Your objective
Each line from the one containing "(c : Contract)" to the final line of the listing below must be transcribed exactly; all others are left out.

Data for processing
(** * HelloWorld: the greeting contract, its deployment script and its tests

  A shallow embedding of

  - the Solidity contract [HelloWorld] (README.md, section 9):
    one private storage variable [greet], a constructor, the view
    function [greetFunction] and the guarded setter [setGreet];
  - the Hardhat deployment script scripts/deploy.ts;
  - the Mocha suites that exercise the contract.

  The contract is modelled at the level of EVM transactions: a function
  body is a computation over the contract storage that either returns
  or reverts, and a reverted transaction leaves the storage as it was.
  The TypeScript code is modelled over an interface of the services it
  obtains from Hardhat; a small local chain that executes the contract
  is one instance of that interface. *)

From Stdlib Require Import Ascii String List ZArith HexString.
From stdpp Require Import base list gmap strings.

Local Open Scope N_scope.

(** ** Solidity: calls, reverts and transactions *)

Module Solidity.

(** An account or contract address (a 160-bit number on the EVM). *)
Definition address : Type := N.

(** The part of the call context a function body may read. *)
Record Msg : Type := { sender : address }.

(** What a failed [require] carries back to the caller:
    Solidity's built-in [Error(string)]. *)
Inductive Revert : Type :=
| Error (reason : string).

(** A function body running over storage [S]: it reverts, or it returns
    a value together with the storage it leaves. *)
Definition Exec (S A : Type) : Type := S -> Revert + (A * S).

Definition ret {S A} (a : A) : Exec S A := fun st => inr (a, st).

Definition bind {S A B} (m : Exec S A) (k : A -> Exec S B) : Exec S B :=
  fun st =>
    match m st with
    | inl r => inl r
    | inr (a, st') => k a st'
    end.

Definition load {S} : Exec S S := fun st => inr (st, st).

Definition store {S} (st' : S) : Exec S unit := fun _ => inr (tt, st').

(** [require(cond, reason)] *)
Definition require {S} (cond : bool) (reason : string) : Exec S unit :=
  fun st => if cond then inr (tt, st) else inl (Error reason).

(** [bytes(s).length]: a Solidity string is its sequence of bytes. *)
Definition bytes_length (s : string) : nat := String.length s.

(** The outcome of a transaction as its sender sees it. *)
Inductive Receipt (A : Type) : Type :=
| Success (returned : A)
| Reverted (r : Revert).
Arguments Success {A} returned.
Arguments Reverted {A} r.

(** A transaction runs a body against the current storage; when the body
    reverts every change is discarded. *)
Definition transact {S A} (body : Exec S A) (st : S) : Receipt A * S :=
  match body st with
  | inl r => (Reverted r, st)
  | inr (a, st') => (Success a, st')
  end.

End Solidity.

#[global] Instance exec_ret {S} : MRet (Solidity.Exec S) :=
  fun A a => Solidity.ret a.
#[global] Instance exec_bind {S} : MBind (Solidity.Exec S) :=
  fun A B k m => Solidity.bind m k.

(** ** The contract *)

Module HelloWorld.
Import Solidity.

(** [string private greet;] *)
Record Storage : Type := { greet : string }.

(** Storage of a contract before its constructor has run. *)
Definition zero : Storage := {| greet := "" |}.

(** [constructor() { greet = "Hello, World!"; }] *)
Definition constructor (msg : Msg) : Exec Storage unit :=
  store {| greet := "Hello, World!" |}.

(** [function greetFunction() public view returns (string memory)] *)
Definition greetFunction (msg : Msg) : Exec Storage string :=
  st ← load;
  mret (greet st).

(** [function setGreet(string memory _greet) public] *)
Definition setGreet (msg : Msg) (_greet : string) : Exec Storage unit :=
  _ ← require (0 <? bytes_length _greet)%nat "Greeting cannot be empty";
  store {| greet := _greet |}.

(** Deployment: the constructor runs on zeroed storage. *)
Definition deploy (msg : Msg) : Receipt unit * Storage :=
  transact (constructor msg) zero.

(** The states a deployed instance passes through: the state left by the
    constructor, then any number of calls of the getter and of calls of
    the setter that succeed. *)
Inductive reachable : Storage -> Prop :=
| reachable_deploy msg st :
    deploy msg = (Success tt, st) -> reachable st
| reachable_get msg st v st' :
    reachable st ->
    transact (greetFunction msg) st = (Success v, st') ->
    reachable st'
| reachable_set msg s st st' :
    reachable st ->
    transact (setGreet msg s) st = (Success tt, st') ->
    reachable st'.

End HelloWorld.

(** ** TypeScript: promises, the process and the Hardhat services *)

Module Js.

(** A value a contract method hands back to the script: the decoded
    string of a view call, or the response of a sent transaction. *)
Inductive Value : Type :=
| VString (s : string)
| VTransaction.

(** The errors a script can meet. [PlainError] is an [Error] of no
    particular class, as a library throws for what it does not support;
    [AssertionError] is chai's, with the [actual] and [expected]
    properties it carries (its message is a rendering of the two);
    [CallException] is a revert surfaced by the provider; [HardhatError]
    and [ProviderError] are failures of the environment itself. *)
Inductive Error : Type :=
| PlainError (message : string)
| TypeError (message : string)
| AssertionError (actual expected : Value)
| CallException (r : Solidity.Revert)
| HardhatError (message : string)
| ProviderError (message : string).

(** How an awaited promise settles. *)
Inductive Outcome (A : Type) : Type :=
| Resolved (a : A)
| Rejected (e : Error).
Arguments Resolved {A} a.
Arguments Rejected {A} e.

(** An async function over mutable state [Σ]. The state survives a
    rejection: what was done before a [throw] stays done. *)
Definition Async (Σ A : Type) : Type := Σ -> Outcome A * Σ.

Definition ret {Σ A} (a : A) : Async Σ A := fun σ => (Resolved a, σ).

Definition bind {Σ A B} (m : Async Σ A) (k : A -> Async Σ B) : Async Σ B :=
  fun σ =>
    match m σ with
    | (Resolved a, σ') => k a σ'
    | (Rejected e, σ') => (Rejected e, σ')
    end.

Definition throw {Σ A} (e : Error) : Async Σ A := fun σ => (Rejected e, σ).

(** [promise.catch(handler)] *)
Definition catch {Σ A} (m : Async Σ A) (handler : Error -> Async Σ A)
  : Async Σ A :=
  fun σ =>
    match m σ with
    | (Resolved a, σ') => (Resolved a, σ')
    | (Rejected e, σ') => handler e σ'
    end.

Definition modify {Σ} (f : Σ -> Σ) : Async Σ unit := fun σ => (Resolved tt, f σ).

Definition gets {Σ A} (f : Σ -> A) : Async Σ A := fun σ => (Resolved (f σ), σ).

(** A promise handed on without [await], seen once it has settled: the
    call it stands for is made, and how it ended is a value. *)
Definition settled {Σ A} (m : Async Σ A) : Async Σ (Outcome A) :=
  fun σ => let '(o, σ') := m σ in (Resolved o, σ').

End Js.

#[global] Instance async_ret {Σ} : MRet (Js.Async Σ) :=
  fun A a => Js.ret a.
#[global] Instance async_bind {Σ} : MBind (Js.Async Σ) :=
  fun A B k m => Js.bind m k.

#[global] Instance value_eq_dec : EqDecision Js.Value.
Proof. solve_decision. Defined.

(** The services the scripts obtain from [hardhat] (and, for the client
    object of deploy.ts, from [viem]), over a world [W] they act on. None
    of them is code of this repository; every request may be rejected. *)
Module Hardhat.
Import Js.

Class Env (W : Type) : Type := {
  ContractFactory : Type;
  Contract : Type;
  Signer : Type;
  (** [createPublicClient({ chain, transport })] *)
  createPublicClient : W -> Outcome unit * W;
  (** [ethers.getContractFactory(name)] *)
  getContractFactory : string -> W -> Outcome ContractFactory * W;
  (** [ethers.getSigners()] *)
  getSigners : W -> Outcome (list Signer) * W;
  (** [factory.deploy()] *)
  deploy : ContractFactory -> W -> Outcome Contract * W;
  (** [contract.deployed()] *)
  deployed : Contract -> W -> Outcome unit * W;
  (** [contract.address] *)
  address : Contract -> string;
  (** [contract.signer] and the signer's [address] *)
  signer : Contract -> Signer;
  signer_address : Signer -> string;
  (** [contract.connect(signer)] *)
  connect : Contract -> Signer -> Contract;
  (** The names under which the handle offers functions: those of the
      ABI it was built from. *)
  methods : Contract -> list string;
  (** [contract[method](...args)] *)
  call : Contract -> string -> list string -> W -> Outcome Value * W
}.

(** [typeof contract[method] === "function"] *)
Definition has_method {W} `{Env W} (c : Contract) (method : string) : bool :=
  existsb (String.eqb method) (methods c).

Output of the task
Definition has_method {W} `{Env W} (c : Contract) (method : string) : bool :=
  existsb (String.eqb method) (methods c).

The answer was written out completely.